Stored data entries:

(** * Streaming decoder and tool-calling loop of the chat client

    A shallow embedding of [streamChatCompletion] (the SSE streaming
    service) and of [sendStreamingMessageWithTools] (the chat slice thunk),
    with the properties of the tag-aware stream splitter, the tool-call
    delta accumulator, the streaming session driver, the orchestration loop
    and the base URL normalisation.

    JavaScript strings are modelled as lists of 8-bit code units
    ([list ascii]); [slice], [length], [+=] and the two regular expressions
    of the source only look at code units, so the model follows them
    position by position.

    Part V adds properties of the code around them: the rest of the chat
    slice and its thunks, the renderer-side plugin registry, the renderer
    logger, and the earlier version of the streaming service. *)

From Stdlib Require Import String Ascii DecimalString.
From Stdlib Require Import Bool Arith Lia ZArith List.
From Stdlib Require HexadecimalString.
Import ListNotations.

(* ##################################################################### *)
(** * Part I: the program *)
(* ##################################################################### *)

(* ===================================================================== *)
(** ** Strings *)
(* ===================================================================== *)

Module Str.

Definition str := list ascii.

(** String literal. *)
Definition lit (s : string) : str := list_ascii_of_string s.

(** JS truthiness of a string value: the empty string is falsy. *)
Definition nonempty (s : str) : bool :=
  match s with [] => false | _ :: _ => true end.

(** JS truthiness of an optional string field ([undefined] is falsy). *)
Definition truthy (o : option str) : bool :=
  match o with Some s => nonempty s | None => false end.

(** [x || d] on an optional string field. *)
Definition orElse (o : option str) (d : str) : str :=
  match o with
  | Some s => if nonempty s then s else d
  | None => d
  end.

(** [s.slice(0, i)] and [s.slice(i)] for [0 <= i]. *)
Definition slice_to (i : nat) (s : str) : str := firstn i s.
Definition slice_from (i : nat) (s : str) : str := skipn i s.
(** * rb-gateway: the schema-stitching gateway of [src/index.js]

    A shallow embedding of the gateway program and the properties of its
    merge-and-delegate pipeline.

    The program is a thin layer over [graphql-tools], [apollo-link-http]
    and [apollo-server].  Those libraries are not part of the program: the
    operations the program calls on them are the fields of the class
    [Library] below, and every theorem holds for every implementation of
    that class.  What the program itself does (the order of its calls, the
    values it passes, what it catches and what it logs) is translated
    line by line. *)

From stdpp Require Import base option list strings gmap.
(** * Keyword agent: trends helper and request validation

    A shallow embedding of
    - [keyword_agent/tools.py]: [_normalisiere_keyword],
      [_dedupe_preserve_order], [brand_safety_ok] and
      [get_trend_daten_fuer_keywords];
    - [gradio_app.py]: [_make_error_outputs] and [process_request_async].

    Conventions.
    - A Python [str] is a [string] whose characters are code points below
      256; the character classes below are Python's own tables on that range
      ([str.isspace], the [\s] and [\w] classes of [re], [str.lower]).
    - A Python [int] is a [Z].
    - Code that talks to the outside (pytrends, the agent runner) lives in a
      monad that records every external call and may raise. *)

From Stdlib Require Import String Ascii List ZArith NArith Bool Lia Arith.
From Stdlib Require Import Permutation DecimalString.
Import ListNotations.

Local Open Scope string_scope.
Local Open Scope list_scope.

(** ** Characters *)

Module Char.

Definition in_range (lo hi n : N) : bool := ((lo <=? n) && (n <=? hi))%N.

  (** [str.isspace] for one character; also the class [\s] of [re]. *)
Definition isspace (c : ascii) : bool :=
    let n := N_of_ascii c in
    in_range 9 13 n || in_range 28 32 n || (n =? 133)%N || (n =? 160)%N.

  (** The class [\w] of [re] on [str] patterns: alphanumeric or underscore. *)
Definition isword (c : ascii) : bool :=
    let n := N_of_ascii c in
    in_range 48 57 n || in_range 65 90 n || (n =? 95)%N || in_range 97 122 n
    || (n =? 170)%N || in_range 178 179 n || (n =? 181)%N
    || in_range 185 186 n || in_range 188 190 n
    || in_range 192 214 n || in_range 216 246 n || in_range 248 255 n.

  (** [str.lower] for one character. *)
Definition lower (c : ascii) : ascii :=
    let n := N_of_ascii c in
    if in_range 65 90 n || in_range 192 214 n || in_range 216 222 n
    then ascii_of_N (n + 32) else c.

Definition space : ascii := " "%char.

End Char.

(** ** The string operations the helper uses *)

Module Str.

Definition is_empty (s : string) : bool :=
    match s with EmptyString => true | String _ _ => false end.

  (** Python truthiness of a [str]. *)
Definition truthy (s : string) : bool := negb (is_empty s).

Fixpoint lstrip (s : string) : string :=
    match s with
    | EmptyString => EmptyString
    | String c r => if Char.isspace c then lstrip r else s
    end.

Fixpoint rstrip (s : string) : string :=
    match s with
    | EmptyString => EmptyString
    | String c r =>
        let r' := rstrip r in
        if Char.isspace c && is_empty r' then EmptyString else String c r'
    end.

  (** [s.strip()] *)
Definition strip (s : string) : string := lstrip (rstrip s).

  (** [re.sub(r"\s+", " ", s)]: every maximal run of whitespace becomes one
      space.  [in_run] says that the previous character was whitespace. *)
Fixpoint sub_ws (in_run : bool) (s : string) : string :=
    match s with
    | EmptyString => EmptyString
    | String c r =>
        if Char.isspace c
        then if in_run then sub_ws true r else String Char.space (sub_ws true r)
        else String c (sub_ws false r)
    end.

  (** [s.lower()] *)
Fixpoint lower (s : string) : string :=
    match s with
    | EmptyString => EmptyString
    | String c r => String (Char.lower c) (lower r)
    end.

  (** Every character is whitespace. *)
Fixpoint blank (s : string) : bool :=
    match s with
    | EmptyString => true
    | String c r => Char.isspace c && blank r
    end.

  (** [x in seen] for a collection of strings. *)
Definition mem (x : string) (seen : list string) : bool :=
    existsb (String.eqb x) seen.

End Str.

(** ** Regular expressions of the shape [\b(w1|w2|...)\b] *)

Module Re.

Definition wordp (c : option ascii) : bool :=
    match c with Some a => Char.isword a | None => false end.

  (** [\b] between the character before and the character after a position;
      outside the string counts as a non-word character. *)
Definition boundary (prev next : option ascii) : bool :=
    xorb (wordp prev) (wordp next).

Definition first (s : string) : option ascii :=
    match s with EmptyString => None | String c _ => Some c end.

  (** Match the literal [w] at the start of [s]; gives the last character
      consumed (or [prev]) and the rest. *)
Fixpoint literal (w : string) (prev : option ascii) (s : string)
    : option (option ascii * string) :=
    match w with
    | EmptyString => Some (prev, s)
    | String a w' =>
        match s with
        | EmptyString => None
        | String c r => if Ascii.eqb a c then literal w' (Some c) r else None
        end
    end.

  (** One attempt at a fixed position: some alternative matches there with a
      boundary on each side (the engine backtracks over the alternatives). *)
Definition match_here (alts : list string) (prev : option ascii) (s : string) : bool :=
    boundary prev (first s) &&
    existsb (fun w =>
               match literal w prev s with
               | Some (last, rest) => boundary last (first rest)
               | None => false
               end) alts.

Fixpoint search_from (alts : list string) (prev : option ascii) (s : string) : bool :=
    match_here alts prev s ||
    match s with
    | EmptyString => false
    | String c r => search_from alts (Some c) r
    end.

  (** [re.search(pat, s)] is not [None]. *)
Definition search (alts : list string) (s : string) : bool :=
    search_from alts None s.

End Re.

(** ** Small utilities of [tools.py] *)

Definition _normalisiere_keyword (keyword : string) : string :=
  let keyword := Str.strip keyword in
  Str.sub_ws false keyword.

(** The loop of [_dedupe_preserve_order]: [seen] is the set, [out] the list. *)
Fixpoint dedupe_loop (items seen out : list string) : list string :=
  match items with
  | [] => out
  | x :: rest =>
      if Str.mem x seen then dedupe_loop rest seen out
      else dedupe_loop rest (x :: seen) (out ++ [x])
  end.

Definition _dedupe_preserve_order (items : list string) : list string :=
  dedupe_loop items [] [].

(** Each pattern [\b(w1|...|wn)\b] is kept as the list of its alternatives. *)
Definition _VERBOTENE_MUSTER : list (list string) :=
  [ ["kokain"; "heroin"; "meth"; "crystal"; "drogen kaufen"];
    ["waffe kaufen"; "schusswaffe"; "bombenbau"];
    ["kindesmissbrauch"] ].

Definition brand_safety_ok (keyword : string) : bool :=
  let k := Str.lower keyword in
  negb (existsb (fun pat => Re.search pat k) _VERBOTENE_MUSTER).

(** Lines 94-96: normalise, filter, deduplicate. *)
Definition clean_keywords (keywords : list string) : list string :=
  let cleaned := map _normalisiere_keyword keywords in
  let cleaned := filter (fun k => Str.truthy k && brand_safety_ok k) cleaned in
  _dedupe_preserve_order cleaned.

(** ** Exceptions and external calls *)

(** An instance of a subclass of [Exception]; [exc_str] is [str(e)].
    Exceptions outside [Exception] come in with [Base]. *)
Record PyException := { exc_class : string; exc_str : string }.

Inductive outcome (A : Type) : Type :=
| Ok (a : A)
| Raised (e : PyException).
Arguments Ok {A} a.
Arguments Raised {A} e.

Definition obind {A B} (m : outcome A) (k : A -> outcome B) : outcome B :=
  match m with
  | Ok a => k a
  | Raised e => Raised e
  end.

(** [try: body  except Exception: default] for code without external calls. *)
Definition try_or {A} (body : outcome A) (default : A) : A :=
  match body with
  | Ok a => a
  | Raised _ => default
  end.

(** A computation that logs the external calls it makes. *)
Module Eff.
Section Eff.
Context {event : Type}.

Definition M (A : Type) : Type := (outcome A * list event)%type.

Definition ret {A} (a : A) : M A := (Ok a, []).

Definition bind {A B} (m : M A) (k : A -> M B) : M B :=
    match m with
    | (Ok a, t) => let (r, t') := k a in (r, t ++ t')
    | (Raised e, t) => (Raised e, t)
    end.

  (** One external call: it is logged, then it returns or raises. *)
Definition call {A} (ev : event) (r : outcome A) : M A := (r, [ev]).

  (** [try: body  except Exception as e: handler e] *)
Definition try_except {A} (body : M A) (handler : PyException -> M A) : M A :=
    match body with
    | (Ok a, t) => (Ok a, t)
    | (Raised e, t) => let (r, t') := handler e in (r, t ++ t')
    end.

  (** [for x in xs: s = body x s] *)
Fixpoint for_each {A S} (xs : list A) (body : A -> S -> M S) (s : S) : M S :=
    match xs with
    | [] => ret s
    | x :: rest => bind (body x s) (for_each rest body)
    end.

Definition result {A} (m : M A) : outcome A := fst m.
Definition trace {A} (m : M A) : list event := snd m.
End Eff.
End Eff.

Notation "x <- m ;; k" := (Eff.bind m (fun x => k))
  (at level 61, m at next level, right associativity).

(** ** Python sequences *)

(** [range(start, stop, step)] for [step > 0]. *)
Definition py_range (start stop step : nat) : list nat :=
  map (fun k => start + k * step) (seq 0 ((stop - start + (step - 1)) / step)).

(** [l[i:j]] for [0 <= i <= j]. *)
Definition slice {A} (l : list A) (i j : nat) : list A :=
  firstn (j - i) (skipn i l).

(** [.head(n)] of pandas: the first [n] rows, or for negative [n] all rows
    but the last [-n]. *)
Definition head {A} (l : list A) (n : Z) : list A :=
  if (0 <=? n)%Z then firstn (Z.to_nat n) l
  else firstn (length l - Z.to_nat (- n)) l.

[THE PROBLEM]:
All lines above from the one holding "(** Lines 94-96: normalise, filter, deduplicate." to the one holding "Definition M (A", inclusive, are to be copied exactly; no other line is wanted.

[PROBLEM SOLUTION]:
(** Lines 94-96: normalise, filter, deduplicate. *)
Definition clean_keywords (keywords : list string) : list string :=
  let cleaned := map _normalisiere_keyword keywords in
  let cleaned := filter (fun k => Str.truthy k && brand_safety_ok k) cleaned in
  _dedupe_preserve_order cleaned.

(** ** Exceptions and external calls *)

(** An instance of a subclass of [Exception]; [exc_str] is [str(e)].
    Exceptions outside [Exception] come in with [Base]. *)
Record PyException := { exc_class : string; exc_str : string }.

Inductive outcome (A : Type) : Type :=
| Ok (a : A)
| Raised (e : PyException).
Arguments Ok {A} a.
Arguments Raised {A} e.

Definition obind {A B} (m : outcome A) (k : A -> outcome B) : outcome B :=
  match m with
  | Ok a => k a
  | Raised e => Raised e
  end.

(** [try: body  except Exception: default] for code without external calls. *)
Definition try_or {A} (body : outcome A) (default : A) : A :=
  match body with
  | Ok a => a
  | Raised _ => default
  end.

(** A computation that logs the external calls it makes. *)
Module Eff.
Section Eff.
Context {event : Type}.

Definition M (A : Type) : Type := (outcome A * list event)%type.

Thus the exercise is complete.